(Stored data)

_ _ _ _

(** The alert is the one that was asked for, whatever the data; every other datum is a member. *)
Lemma payload_members title body data : ∃ members,
  EncodePayload title body data = JObj members ∧
  ∀ name v, (name, v) ∈ members ↔
    (name = "aps" ∧ v = aps title body) ∨ (name ≠ "aps" ∧ ∃ s, data !! name = Some s ∧ v = JStr s).
Proof.
  destruct (marshalMap_members (<["aps" := aps title body]> (JStr <$> data))) as (members & Hm & Hp).
  exists members. split; [done|]. intros name v. rewrite Hp, elem_of_map_to_list, lookup_insert_Some, lookup_fmap, fmap_Some.
  naive_solver.
Qed.

(** ** APNs: attempts *)
Section apns_facts.
Context `{GoRuntime} (a : APNS) (SignedString : string → string → Z → option string) (validURL : string → bool).
Context (Do : nat → HTTPRequest → APNSResponse + TransportError) (time : nat → Z) (waits : nat → option TransportError).
Context (others : nat → TokenCache → TokenCache).
Implicit Types (c : TokenCache).

(** [token] has been signed for a time less than 50 minutes before [now]. *)
Definition fresh_token (now : Z) (token : string) : Prop :=
  ∃ t, SignedString (APNS_key a) (APNS_team a) (Unix t) = Some token ∧ (now < t + tokenLifetime)%Z.

Definition cache_sound c : Prop :=
  cachedToken c ≠ "" → ∃ t, SignedString (APNS_key a) (APNS_team a) (Unix t) = Some (cachedToken c) ∧
    tokenExpiry c = (t + tokenLifetime)%Z.

Lemma providerToken_fresh now c c' token :
  cache_sound c → providerToken a SignedString now c = (c', token) →
  cache_sound c' ∧ ∀ x, token = Some x → fresh_token now x.
Proof using.
  intros Hc. unfold providerToken. destruct (negb _ && _) eqn:Hb.
  - intros [= <- <-]. split; [done|]. intros x [= <-]. apply andb_true_iff in Hb as [Hne Hlt]. bool_prop.
    destruct (Hc Hne) as (t & Hs & He). exists t. split; [done|]. unfold Before in Hlt. lia.
  - destruct (SignedString _ _ _) as [signed|] eqn:Hs; intros [= <- <-]; [|by split].
    split; [by intros _; exists now|]. intros x [= <-]. exists now. split; [done|]. unfold tokenLifetime, Minute, Second. lia.
Qed.

Context (Hothers : ∀ n c, cache_sound c → cache_sound (others n c)).
Context (deviceToken : string) (payload : JSON) (notificationID : string).

(** What attempt [n] may be. *)
Definition proper (n : nat) (attempt : Attempt) : Prop :=
  ∀ request, attempt.1 = Some request →
    ∃ token, fresh_token (time n) token ∧ request = apnsRequest a token deviceToken payload notificationID (time n) ∧
      attempt.2 = match Do n request with
                  | inr e => Some (transportError e)
                  | inl response => if (APNSResponse_StatusCode response =? 200)%Z then None
                                    else Some (DeliveryError (APNSResponse_StatusCode response) (APNSResponse_Reason response))
                  end.

Abbreviation once := (sendOnce a SignedString validURL Do time others).
Abbreviation attempts := (sendAttempts a SignedString validURL Do time waits others).

Lemma sendOnce_proper n c c' attempt :
  cache_sound c → once n deviceToken payload notificationID c = (c', attempt) →
  cache_sound c' ∧ proper n attempt ∧ (attempt.1 = None → attempt.2 = Some OtherError).
Proof using Hothers.
  intros Hc. unfold sendOnce. destruct (providerToken _ _ _ _) as [c1 token] eqn:Ht.
  destruct (providerToken_fresh _ _ _ _ (Hothers n c Hc) Ht) as [Hc1 Hfresh].
  destruct token as [token|]; [|by intros [= <- <-]].
  destruct (negb (validURL _)); intros [= <- <-]; [done|].
  split; [done|]. split; [|done]. intros request [= <-]. exists token. split; [by apply Hfresh|done].
Qed.

(** How a run of attempts ends: with the last attempt, final or the last of them all; or with the
    context while it waits for the next one, after attempts that were all to be repeated. *)
Inductive ended (remaining n : nat) (lastErr : option SendError) (l : list Attempt) (err : option SendError) : Prop :=
  | EndedNone : l = [] → remaining = 0 → err = lastErr → ended remaining n lastErr l err
  | EndedLast attempt : last l = Some attempt → err = attempt.2 →
      (IsRetryable err = true → length l = remaining) → ended remaining n lastErr l err
  | EndedContext e : err = Some (transportError e) → waits (n + length l) = Some e → 0 < n + length l →
      Forall (λ x, IsRetryable x.2 = true) l → ended remaining n lastErr l err.

Lemma ended_cons remaining n lastErr attempt more err :
  IsRetryable attempt.2 = true → ended remaining (S n) attempt.2 more err →
  ended (S remaining) n lastErr (attempt :: more) err.
Proof using.
  intros Hr [-> -> ->|x Hl -> Hx|e -> Hw Hn Hf].
  - by apply (EndedLast _ _ _ _ _ attempt).
  - apply (EndedLast _ _ _ _ _ x); [|done|].
    + destruct more; [done|exact Hl].
    + intros Hret. simpl. by rewrite Hx.
  - apply (EndedContext _ _ _ _ _ e); [done| |simpl; lia|by constructor]. simpl. by rewrite Nat.add_succ_r.
Qed.

Lemma sendAttempts_spec remaining n c lastErr l c' err :
  cache_sound c → attempts remaining n deviceToken payload notificationID c lastErr = (l, c', err) →
  length l ≤ remaining ∧ cache_sound c' ∧ ended remaining n lastErr l err ∧
  ∀ i attempt, l !! i = Some attempt → proper (n + i) attempt ∧ (S i < length l → IsRetryable attempt.2 = true).
Proof using Hothers.
  revert n c lastErr l c' err. induction remaining as [|remaining IH]; intros n c lastErr l c' err Hc; simpl.
  { intros [= <- <- <-]. split_and!; [simpl; lia|done|by apply EndedNone|].
    intros i x Hi. by rewrite lookup_nil in Hi. }
  destruct (if (0 <? n)%nat then waits n else None) as [e|] eqn:Hw.
  { intros [= <- <- <-]. split_and!; [simpl; lia|done| |intros i x Hi; by rewrite lookup_nil in Hi].
    destruct n; [done|]. apply (EndedContext _ _ _ _ _ e); [done|by rewrite Nat.add_0_r|simpl; lia|constructor]. }
  destruct (once n _ _ _ c) as [c1 attempt] eqn:Ho.
  destruct (sendOnce_proper _ _ _ _ Hc Ho) as (Hc1 & Hp & _).
  destruct (IsRetryable attempt.2) eqn:Hr; cbn [negb].
  2: { intros [= <- <- <-]. split_and!; [simpl; lia|done|by apply (EndedLast _ _ _ _ _ attempt); [| |rewrite Hr]|].
       intros [|i] x Hi; [|done]. injection Hi as <-. rewrite Nat.add_0_r. split; [done|simpl; lia]. }
  destruct (attempts remaining (S n) _ _ _ c1 attempt.2) as [[more c2] err'] eqn:Hm. intros [= <- <- <-].
  destruct (IH _ _ _ _ _ _ Hc1 Hm) as (Hlen & Hc2 & Hend & Hall).
  split_and!; [simpl; lia|done|by apply ended_cons|].
  intros [|i] x Hi; simpl in Hi.
  - injection Hi as <-. by rewrite Nat.add_0_r.
  - rewrite Nat.add_succ_r. destruct (Hall i x Hi) as [Hx Hret]. split; [done|]. simpl. intros ?. apply Hret. lia.
Qed.
End apns_facts.

(** A push to Apple is tried at most three times, and again only after an error that is worth
    it; the result is that of the last attempt, or the end of the context while waiting.  Every
    request that is sent carries the same notification under the same identifier, with the
    alert asked for and no data in its place, to the endpoint of the client, under a provider
    token signed less than 50 minutes before — whatever other goroutines do to the token
    meanwhile. *)
Theorem apns_attempts_bounded `{GoRuntime} a SignedString validURL Do time waits others request c l c' err :
  (∀ n c, cache_sound a SignedString c → cache_sound a SignedString (others n c)) →
  cache_sound a SignedString c →
  APNS_Send a SignedString validURL Do time waits others request c = (l, c', err) →
  let payload := EncodePayload (Request_title request) (Request_body request) (Request_data request) in
  length l ≤ 3 ∧ cache_sound a SignedString c' ∧ ended waits 3 0 None l err ∧
  ∀ i attempt, l !! i = Some attempt →
    proper a SignedString Do time (Request_deviceToken request) payload (Request_notificationID request) i attempt ∧
    (S i < length l → IsRetryable attempt.2 = true).
Proof. intros Ho Hc Hs. by apply (sendAttempts_spec _ _ _ _ _ _ _ Ho _ _ _ _ 0 _ _ _ _ _ Hc Hs). Qed.

(** ** FCM: answers *)
Section fcm_facts.
Context `{GoRuntime} (f : FCM) (json_Marshal : JSON → option string) (http_ParseTime : string → option Z).
Context (ctxErr : option TransportError) (Token : option (string * string)).
Context (Do : HTTPRequest → FCMResponse + TransportError) (now : Z).

Lemma retryAfter_range header status :
  (0 ≤ retryAfter http_ParseTime now header status ≤ 24 * Hour)%Z ∧
  (status = 429 → Minute ≤ retryAfter http_ParseTime now header status)%Z.
Proof using.
  unfold retryAfter. set (delay := match ParseInt header with Some _ => _ | None => _ end). clearbody delay.
  unfold Hour, Minute, Second. split; [|intros ->]; repeat case_match; bool_prop; lia.
Qed.

Lemma rejectionCode_known details :
  rejectionCode details = "UNKNOWN" ∨
  ∃ detail, detail ∈ details ∧ FCMDetail_Type detail = fcmErrorType ∧ FCMDetail_Code detail = rejectionCode details.
Proof using.
  unfold rejectionCode. induction details as [|x details IH] using rev_ind; [by left|].
  rewrite foldl_app. simpl. destruct (_ && _) eqn:Hb.
  - apply andb_true_iff in Hb as [Ht _]. bool_prop. right. exists x. set_solver.
  - destruct IH as [IH|(d & ? & ? & ?)]; [by left|right]. exists d. set_solver.
Qed.

(** What the answers of FCM mean.  A push counts as sent only if its request was answered 200
    with the name of a message.  The wait that an error asks for is between 0 and 24 hours, and at
    least a minute when the service throttles.  And the token of a device is called invalid only
    by a 404 with a detail [UNREGISTERED] of FCM itself. *)
Theorem fcm_answers_sound request sent err :
  FCM_Send f json_Marshal http_ParseTime ctxErr Token Do now request = (sent, err) →
  (err = None → ∃ r response name, sent = Some r ∧ HTTP_Body r = fcmPayload f request ∧ Do r = inl response ∧
     FCMResponse_StatusCode response = 200%Z ∧ FCMResponse_Name response = Some name ∧ name ≠ "") ∧
  (0 ≤ MinimumRetryDelay err ≤ 24 * Hour)%Z ∧
  (∀ code wait, err = Some (FCMError 429 code wait) → (Minute ≤ wait)%Z) ∧
  (IsInvalidToken err = true →
   ∃ r response details detail, sent = Some r ∧ Do r = inl response ∧
     FCMResponse_StatusCode response = 404%Z ∧ FCMResponse_Details response = Some details ∧
     detail ∈ details ∧ FCMDetail_Type detail = fcmErrorType ∧ FCMDetail_Code detail = "UNREGISTERED").
Proof using.
  unfold FCM_Send. destruct (json_Marshal _) as [payload|]; [destruct (_ <? _)%Z|].
  1,3: intros [= <- <-]; split_and!; [done|done|unfold Hour, Minute, Second; done|done|by vm_compute].
  destruct ctxErr as [e|]; [intros [= <- <-]; destruct e; by split_and!|].
  destruct Token as [authorization|]; [|intros [= <- <-]; by split_and!].
  set (r := mkHTTPRequest _ _ _). intros [= <- <-].
  destruct (Do r) as [response|e] eqn:Hdo; [|destruct e; by split_and!].
  unfold readAnswer. destruct (FCMResponse_StatusCode response =? 200)%Z eqn:Hok.
  - destruct (_ || _) eqn:Hb; [by split_and!|]. apply orb_false_iff in Hb as [_ Hb]. bool_prop.
    split_and!; try done. intros _. destruct (FCMResponse_Name response) as [name|] eqn:Hn; [|done].
    by exists r, response, name.
  - destruct (retryAfter_range (FCMResponse_RetryAfter response) (FCMResponse_StatusCode response)) as [Hrange Hthrottle].
    split_and!; [done|by apply Hrange..| |].
    + intros code wait [= Hs _ <-]. by apply Hthrottle.
    + cbn [IsInvalidToken]. intros [Hs Hcode]%andb_true_iff. bool_prop.
      destruct (_ <=? _)%Z; [|done]. destruct (FCMResponse_Details response) as [details|] eqn:Hd; [|done].
      destruct (rejectionCode_known details) as [Hun|(detail & Hin & Ht & Hc)]; [congruence|].
      exists r, response, details, detail. split_and!; [done|done|lia|done|done|done|congruence].
Qed.
End fcm_facts.

(** ** Witnesses *)
Section witnesses.
#[local] Existing Instance Reference.runtime.

Definition appleClient : APNS := mkAPNS "TEAM" "KEY" "app.clixor" "https://api.push.apple.com".
Definition signAt (key team : string) (issued : Z) : option string := Some (team +:+ "." +:+ pretty issued).
Definition somePush : Request := mkRequest "device" "Clixor" "News" {["aps" := "x"; "type" := "activity"]} "n1".

(** Apple is busy once and takes the push the second time. *)
Definition busyOnce (n : nat) (_ : HTTPRequest) : APNSResponse + TransportError :=
  inl (mkAPNSResponse (if (n =? 0)%nat then 503 else 200) "").
Definition busyRun : list Attempt * TokenCache * option SendError :=
  APNS_Send appleClient signAt (λ _, true) busyOnce (λ n, (Z.of_nat n * Second)%Z) (λ _, None)
    (λ _ c, c) somePush (mkTokenCache "" 0).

_ _ _ _

* _BRIEF_: Check each line of the data above for the word "SendError" and copy the ones where it is found.

* _WRITTEN RESPONSE_:
Inductive ended (remaining n : nat) (lastErr : option SendError) (l : list Attempt) (err : option SendError) : Prop :=
Definition busyRun : list Attempt * TokenCache * option SendError :=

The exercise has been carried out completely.